On the odd occasion that the lead author of a WDR made a bid for intellectual independence, he had to make an untimely exit. For the 2000-01 WDR, titled ‘Attacking Poverty’, the original draft prepared by the distinguished development economist Ravi Kanbur — incidentally brought in by Joseph Stiglitz — spoke of the need to build effective safety nets for the poor before the introduction of free market reforms.
Both Mr. Kanbur and Mr. Stiglitz were out of the World Bank before the report was. As the economist Robert Wade points out in an essay on this episode, titled ‘Showdown at the World Bank’, the version eventually published no longer spoke of creating prior safety nets for the poor. It instead called for putting them in place “simultaneously with labour-shedding reforms”.
The point of this detour into WDR history is that — to borrow the jargon of behavioural economics — the overarching necessity to conform to free market ideology may be said to impose a ‘cognitive tax’ on World Bank economists, as a result of which their ‘mental models’ do not permit the ‘framing’ of poverty in ways that may contradict this ideology.
The Keynesian formula of safety nets from the free market may well be permanently banished from the policy agenda. But that still leaves unresolved the problem of how to manage the social and political consequences of the widening income gap between the 1 per cent and the 99 per cent. This is critical because growing discontent could lead to political instability. After all, in order for markets to function, and commodities to flow freely and predictably, the excluded masses must be taught to behave.

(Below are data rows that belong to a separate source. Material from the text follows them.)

(** ** Storage for the entries

    The bytes of the entries live in a second trie ([byte_trie.rs]), which [AllocPtr] wraps;
    what it uses of that trie is the interface [ByteTrie]: [append] and [append_at] return a
    pointer to reserved bytes, [append] also their location.  Large entries get a box of their
    own. *)

Class ByteTrie (A : Type) := {
  bt_new : A;
  bt_append : A -> Z -> outcome (A * (Z * Z));     (* size; pointer and location *)
  bt_append_at : A -> Z -> Z -> outcome (A * Z);   (* location, size; pointer *)
  bt_box : A -> Z -> A * Z;                        (* a boxed slice of the given size *)
  bt_write : A -> Z -> list Z -> A;                (* bytes written through a pointer *)
  bt_bytes : A -> Z -> list Z;                     (* the memory a pointer points to *)
  bt_free_first : A -> Z -> A;                     (* drops the first blocks *)
  bt_free_box : A -> Z -> Z -> A;                  (* drops a boxed slice *)
  bt_free_rc : A -> Z -> Z -> A;                   (* drops a reference to a shared slice *)
}.

(** What is relied on.  [bt_ok a O]: [a] is a state of the allocator in which the ranges [O]
    (pointer and size) are reserved; [bt_used]: the bytes of memory taken so far.  Reserving a
    range takes memory that no other range has, at an even address (blocks and boxes are
    aligned, and all sizes asked for are even), and leaves the bytes of the others alone, as
    writing to a range does.  Entries shared by several chains live above [rc_base]. *)
Definition even_ptr (p : Z) : Prop := Z.land p 1 = 0 /\ 0 < p.
Definition rc_base : Z := 2 ^ 63.
Definition BYTES_LIMIT : Z := 2 ^ 62.

Class ByteTrieView (A : Type) := {
  bt_ok : A -> list (Z * Z) -> Prop;
  bt_used : A -> Z;
}.

Definition range_bytes `{ByteTrie A} (a : A) (q m : Z) : list Z := take (Z.to_nat m) (bt_bytes a q).

Definition reserved `{ByteTrie A, ByteTrieView A} (a : A) (O : list (Z * Z)) (a' : A) (p n : Z) : Prop :=
  bt_ok a' ((p, n) :: O) /\ even_ptr p /\ p < rc_base /\
  forall q m, (q, m) ∈ O -> q <> p /\ range_bytes a' q m = range_bytes a q m.

Class ByteTrieLaws (A : Type) `{ByteTrie A, !ByteTrieView A} : Prop := {
  bt_new_ok : bt_ok bt_new [];
  bt_new_used : bt_used bt_new = 0;
  bt_append_ok : forall a O n,
    bt_ok a O -> 0 < n <= MAX_IN_BLOCK_SIZE -> Z.land n 1 = 0 ->
    bt_used a + LEVEL_BYTES <= BYTES_LIMIT ->
    exists a' p loc, bt_append a n = Done (a', (p, loc)) /\ reserved a O a' p n /\
      bt_used a <= bt_used a' <= bt_used a + LEVEL_BYTES /\ (a = bt_new -> loc = 0);
  bt_box_ok : forall a O n,
    bt_ok a O -> 0 < n -> Z.land n 1 = 0 -> bt_used a + n <= BYTES_LIMIT ->
    exists a' p, bt_box a n = (a', p) /\ reserved a O a' p n /\
      bt_used a <= bt_used a' <= bt_used a + n;
  bt_write_ok : forall a O p n bs,
    bt_ok a O -> (p, n) ∈ O -> zlen bs <= n ->
    bt_ok (bt_write a p bs) O /\ bt_used (bt_write a p bs) = bt_used a /\
    range_bytes (bt_write a p bs) p (zlen bs) = bs /\
    forall q m, (q, m) ∈ O -> q <> p -> range_bytes (bt_write a p bs) q m = range_bytes a q m;
}.

(** [ValEdge]: a pointer whose lowest bit marks the end of an allocation. *)
Definition end_from_ptr (ptr : Z) : outcome Z :=
  _ ← assert_ (Z.land ptr 1 =? 0); Done (Z.lor ptr 1).
Definition mid_from_ptr (ptr : Z) : outcome Z :=
  _ ← assert_ (Z.land ptr 1 =? 0); Done ptr.
Definition edge_null : Z := 0.
Definition edge_ptr (v : Z) : Z := Z.land v (u64_max - 1).
Definition is_end (v : Z) : bool := negb (Z.land v 1 =? 0).

Record AppendSlot := mkAppendSlot {
  trie_entry : Slot; data_ptr : Z; data_size : Z; storage_loc : Z;
}.

Record Trie (A : Type) := mkTrie { root : RootTable; alloc : A }.
Arguments mkTrie {A} root alloc.
Arguments root {A} t.
Arguments alloc {A} t.

Section Storage.
Context {A : Type} `{ByteTrie A} `{Build}.

Definition trie_new : Trie A := mkTrie new bt_new.

(** [AllocPtr::prep_append] *)
Definition alloc_prep_append (storage_size : Z) (a : A) : outcome (A * (Z * Z)) :=
  if storage_size <=? MAX_IN_BLOCK_SIZE then bt_append a storage_size
  else let '(a, ptr) := bt_box a storage_size in Done (a, (ptr, u64_max)).

(** [AllocPtr::reserve_space]: sizes are rounded up to even. *)
Definition alloc_reserve_space (storage_size : Z) (a : A) : outcome (A * (Z * Z)) :=
  let alloc_size := if negb (Z.land storage_size 1 =? 0) then storage_size + 1 else storage_size in
  '(a, (ptr, loc)) ← alloc_prep_append alloc_size a;
  edge ← (if (loc mod LEVEL_BYTES =? 0) || (loc =? u64_max) then end_from_ptr ptr
          else mid_from_ptr ptr);
  Done (a, (edge, loc)).

(** [AllocPtr::alloc_at] *)
Definition alloc_at (start size : Z) (a : A) : outcome (A * Z) :=
  if start =? u64_max then
    let '(a, ptr) := bt_box a size in
    edge ← end_from_ptr ptr; Done (a, edge)
  else
    '(a, ptr) ← bt_append_at a start size;
    edge ← (if start mod LEVEL_BYTES =? 0 then end_from_ptr ptr else mid_from_ptr ptr);
    Done (a, edge).

Definition reserve_space (size : Z) (t : Trie A) : outcome (Trie A * (Z * Z)) :=
  '(a, r) ← alloc_reserve_space size (alloc t); Done (mkTrie (root t) a, r).

Definition reserve_space_at (storage_start size : Z) (t : Trie A) : outcome (Trie A * Z) :=
  '(a, v) ← alloc_at storage_start size (alloc t); Done (mkTrie (root t) a, v).

Definition partial_append (size : Z) (t : Trie A) : outcome (Trie A * AppendSlot) :=
  '(a, (val_ptr, loc)) ← alloc_reserve_space size (alloc t);
  '(r, (_, entry)) ← prep_append edge_null (root t);
  Done (mkTrie r a, mkAppendSlot entry val_ptr size loc).

Definition partial_append_at (key storage_start storage_size : Z) (t : Trie A)
  : outcome (Trie A * AppendSlot) :=
  '(r, entry) ← prep_append_at key (root t);
  '(a, val_ptr) ← alloc_at storage_start storage_size (alloc t);
  Done (mkTrie r a, mkAppendSlot entry val_ptr storage_size storage_start).

(** The bytes go to the reserved space, then the pointer is published in the slot. *)
Definition publish (slot : AppendSlot) (bytes : list Z) (t : Trie A) : Trie A :=
  mkTrie (atomic_store (trie_entry slot) (data_ptr slot) (root t))
         (bt_write (alloc t) (edge_ptr (data_ptr slot)) bytes).

(** [AppendSlot::finish_append]: the packet is [data]; what is read back is returned. *)
Definition finish_append (slot : AppendSlot) (data : list Z) (t : Trie A) : outcome (Trie A * list Z) :=
  _ ← assert_ (data_size slot =? zlen data);
  let t := publish slot data t in
  let written := take (Z.to_nat (data_size slot)) (bt_bytes (alloc t) (edge_ptr (data_ptr slot))) in
  _ ← (if debug_assertions then
         c ← contents written; c' ← contents data; assert_ (bool_decide (c = c'))
       else Done tt);
  Done (t, written).

(** [AppendSlot::finish_append_with_contents], with the bytes [write_to] writes. *)
Definition finish_append_with_contents (slot : AppendSlot) (contents : Packets.Ref) (t : Trie A)
  : outcome (Trie A) :=
  storage_size ← Packets.len contents;
  _ ← assert_ (data_size slot =? storage_size);
  bytes ← Packets.fill_vec contents [];
  Done (publish slot bytes t).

This is where behavioural economics comes in.
Action and behaviour
In order to change the behaviour of the poor, one must first understand it. It is this understanding that behavioural economics promises to codify into knowledge. To be sure, the WDR readily acknowledges that even the rich, the economists, and the World Bank staff themselves, might be subject to cognitive biases.

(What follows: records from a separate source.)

Lemma same_block_mod b i :
  0 <= i -> b mod LEVEL_BYTES + i < LEVEL_BYTES -> (b + i) mod LEVEL_BYTES = b mod LEVEL_BYTES + i.
Proof.
  intros Hi Hlt. pose proof (same_block b i Hi Hlt) as E. pose proof (Z.mod_pos_bound b LEVEL_BYTES ltac:(done)).
  rewrite !Z.mod_eq by done. rewrite E. lia.
Qed.

(** After a range of the block of [b] was taken. *)
Lemma wf_build b size r :
  0 <= b -> 0 < size -> b mod LEVEL_BYTES + size <= LEVEL_BYTES -> b + size < 2 ^ 63 ->
  stored_bytes r = b + size ->
  (forall d, (d <= 4)%nat -> shortcuts r !! d = Some (path d b, digit d b + 1)) ->
  shortcuts r !! 5%nat = Some (path 5 b, b mod LEVEL_BYTES + size) ->
  (forall e, (e <= 4)%nat -> path e b ∈ segs r) -> tree_ok b r -> is_Some (blocks r !! path 5 b) -> WF r.
Proof.
  intros Hb Hs Hin Hlim Hst Hd Hv Hsg [Hroot Ht] Hbl.
  assert (Hsame : forall i, 0 <= i < size -> (b + i) / LEVEL_BYTES = b / LEVEL_BYTES)
    by (intros; apply same_block; lia).
  assert (Hlast : b + size - 1 = b + (size - 1)) by lia.
  constructor; rewrite Hst.
  - lia.
  - intros d Hd4. unfold closed. rewrite (proj2 (Z.eqb_neq _ _)), Hlast by lia.
    assert (E : (b + (size - 1)) / LEVEL_BYTES = b / LEVEL_BYTES) by (apply Hsame; lia).
    by rewrite Hd, (path_block d _ _ ltac:(lia) E), (digit_block d _ _ Hd4 E).
  - unfold val_closed. rewrite (proj2 (Z.eqb_neq _ _)), Hlast by lia.
    assert (E : (b + (size - 1)) / LEVEL_BYTES = b / LEVEL_BYTES) by (apply Hsame; lia).
    rewrite Hv, (path_block 5 _ _ ltac:(lia) E), same_block_mod by lia.
    do 2 f_equal. lia.
  - split; [done|]. intros x Hx. destruct (Z.lt_ge_cases x b) as [Hlt|Hge]; [apply (Ht x); lia|].
    assert (E : x / LEVEL_BYTES = b / LEVEL_BYTES) by (replace x with (b + (x - b)) by lia; apply Hsame; lia).
    split; [|by rewrite (path_block 5 x b ltac:(lia) E)].
    intros d Hd4. rewrite (path_block d x b ltac:(lia) E). by apply Hsg.
Qed.

Lemma path_len n b : length (path n b) = n.
Proof. unfold path. by rewrite length_fmap, length_seq. Qed.

(** The place of byte [b], for a range that stays in its block. *)
Lemma append_in_spec `{Build} addr size r :
  WF r -> 0 < size -> stored_bytes r mod LEVEL_BYTES + size <= LEVEL_BYTES ->
  stored_bytes r + size < 2 ^ 63 ->
  exists r', append_in addr (stored_bytes r) size r =
      Done (r', (path 5 (stored_bytes r), stored_bytes r mod LEVEL_BYTES),
            stored_bytes r mod LEVEL_BYTES =? 0) /\
    WF r' /\ stored_bytes r' = stored_bytes r + size /\
    blocks r' !! path 5 (stored_bytes r) =
      (if stored_bytes r mod LEVEL_BYTES =? 0 then Some addr else blocks r !! path 5 (stored_bytes r)) /\
    (forall x, 0 <= x < stored_bytes r -> path 5 x <> path 5 (stored_bytes r) ->
       blocks r' !! path 5 x = blocks r !! path 5 x).
Proof.
  intros HW Hs Hin Hlim. pose proof (wf_range _ HW) as Hr. set (b := stored_bytes r) in *.
  unfold append_in. rewrite debug_assert_true by (apply negb_true_iff, Z.eqb_neq; unfold u64_max; lia).
  rewrite done_bind. pose proof (ready_start r HW) as R0. fold b in R0.
  destruct (ready_step 0 b r r L1_MASK ltac:(lia) HW eq_refl R0 eq_refl) as (r1 & -> & R1). rewrite done_bind.
  destruct (ready_step 1 b r r1 L2_MASK ltac:(lia) HW eq_refl R1 eq_refl) as (r2 & -> & R2). rewrite done_bind.
  destruct (ready_step 2 b r r2 L3_MASK ltac:(lia) HW eq_refl R2 eq_refl) as (r3 & -> & R3). rewrite done_bind.
  destruct (ready_step 3 b r r3 L4_MASK ltac:(lia) HW eq_refl R3 eq_refl) as (r4 & -> & R4). rewrite done_bind.
  change VAL_MASK with (Z.ones 13). rewrite Z.land_ones by lia. change (2 ^ 13) with LEVEL_BYTES.
  pose proof (wf_val _ HW) as Hv. unfold val_closed in Hv. fold b in Hv.
  rewrite <-(rd_later _ _ _ _ R4) in Hv by lia. pose proof (rd_stored _ _ _ _ R4) as Hst. fold b in Hst.
  destruct (Z.eqb_spec (b mod LEVEL_BYTES) 0) as [Hm|Hm].
  - rewrite debug_assert_true.
    2:{ unfold cannot_append, sc_len. rewrite Hv. destruct (Z.eqb_spec b 0); [done|].
        simpl. apply Z.eqb_eq. replace ((b - 1) mod LEVEL_BYTES) with (LEVEL_BYTES - 1); [done|].
        apply (Z.mod_unique _ _ (b / LEVEL_BYTES - 1)); [unfold LEVEL_BYTES; lia|].
        pose proof (Z.div_mod b LEVEL_BYTES ltac:(done)). lia. }
    rewrite done_bind, (ready_take 4 b r r4) by (done || lia). rewrite done_bind.
    rewrite Hm in Hin. rewrite (proj2 (Z.leb_le _ _)) by lia. cbn [assert_]. rewrite done_bind.
    cbn [put_block stored_bytes set_shortcut]. rewrite Hst, add64_ok by (unfold in_u64, u64_max; lia).
    rewrite done_bind, Hm. eexists. split; [reflexivity|]. split.
    + apply (wf_build b size); simpl; try done; try lia.
      * intros d Hd. rewrite lookup_insert_ne by lia. destruct (decide (d = 4%nat)) as [->|].
        -- by rewrite lookup_insert_eq.
        -- rewrite lookup_insert_ne by lia. apply (rd_done _ _ _ _ R4). lia.
      * rewrite lookup_insert_eq, Hm. do 2 f_equal.
      * intros e He. apply (rd_segs _ _ _ _ R4). lia.
      * split; [apply (rd_tree _ _ _ _ R4)|]. simpl. intros x Hx.
        destruct (proj2 (rd_tree _ _ _ _ R4) x Hx) as [Hsg Hbl]. split; [done|].
        by apply lookup_insert_is_Some'; right.
      * rewrite lookup_insert_eq. by eexists.
    + simpl. split; [done|]. split; [by rewrite lookup_insert_eq|]. intros x Hx Hne.
      rewrite lookup_insert_ne by done. by apply (rd_blocks _ _ _ _ R4).
  - rewrite Hst, add64_ok by (unfold in_u64, u64_max; lia). rewrite done_bind.
    assert (Hb0 : b <> 0) by (intros ->; by apply Hm).
    rewrite (proj2 (Z.eqb_neq _ _) Hb0) in Hv.
    pose proof (path_same 4 b ltac:(lia) Hm) as Hp. rewrite Hp in Hv.
    assert (Hoff : (b - 1) mod LEVEL_BYTES + 1 = b mod LEVEL_BYTES).
    { pose proof (Z.div_mod b LEVEL_BYTES ltac:(done)). pose proof (Z.mod_pos_bound b LEVEL_BYTES ltac:(done)).
      rewrite <-(Z.mod_unique (b - 1) LEVEL_BYTES (b / LEVEL_BYTES) (b mod LEVEL_BYTES - 1));
        unfold LEVEL_BYTES in *; lia. }
    rewrite Hoff in Hv. unfold reserve. cbn [set_stored shortcuts]. rewrite Hv.
    rewrite (proj2 (Z.leb_le _ _)) by lia. cbn [assert_]. rewrite !done_bind.
    eexists. split; [reflexivity|].
    pose proof (rd_open _ _ _ _ R4) as Ho. unfold open in Ho. rewrite (proj2 (Z.eqb_neq _ _)) in Ho by done.
    assert (Hbl : is_Some (blocks r4 !! path 5 b)).
    { rewrite <-Hp. apply (rd_tree _ _ _ _ R4). lia. }
    split.
    + apply (wf_build b size); simpl; try done; try lia.
      * intros d Hd. rewrite lookup_insert_ne by lia. destruct (decide (d = 4%nat)) as [->|]; [done|].
        apply (rd_done _ _ _ _ R4). lia.
      * by rewrite lookup_insert_eq.
      * intros e He. apply (rd_segs _ _ _ _ R4). lia.
      * apply (rd_tree _ _ _ _ R4).
    + simpl. split; [done|]. split.
      * rewrite <-Hp. apply (rd_blocks _ _ _ _ R4). lia.
      * intros x Hx _. by apply (rd_blocks _ _ _ _ R4).
Qed.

But nowhere in its 230-odd pages does the report present an instance, or even a hypothetical example, of a behavioural economics-inspired policy intervention whose target is, say, a class of billionaire investors, despite the fact that today, compared to the poor, this is a group that wields far more influence, per capita, on a nation’s economic destiny. Changing their behaviour — for instance, manipulating them into deploying their billions on productive rather than speculative investments — could generate more beneficial, and more effective, outcomes than micro-manipulating the financial decisions of a poor peasant.
A major confusion that dogs this report is the conflation of ‘action’ and ‘behaviour’. The term ‘behaviour’ comes with the baggage of the empirical sciences. It is typically used with reference to animals and objects under scientific observation. Behaviours can be studied for patterns. To the extent that human beings are also animals, they can also be said to exhibit behaviours. But what makes them human is precisely their capacity to transcend behaviour patterns — in other words, to act.
The political theorist Hannah Arendt, in The Human Condition, speaks of three kinds of human activity: labour, work and action. Of the three, what distinguishes action is its political nature. When behaviourist economics speaks of poverty as a “cognitive tax”, it writes ‘action’ — the political agency of the poor — out of the equation.
As democratic nation states reorient themselves to being accountable to global financial markets, non-democratic bodies such as the World Trade Organization, and trade agreements such as General Agreement on Tariffs and Trade and Trade in Services Agreement , they will necessarily become less responsive to the aspirations of their own citizens. With overt repression not always the most felicitous or cost-effective policy option, it has become imperative to find ways and means to ideologically tame the economically excluded. Hence the new focus on the minds and behaviour of the poor.
Behavioural economics, insofar as it is concerned with the behaviour of people in poverty — and it is this stream which dominates this year’s WDR — is simply the latest addition to the neo-liberal toolkit of political management.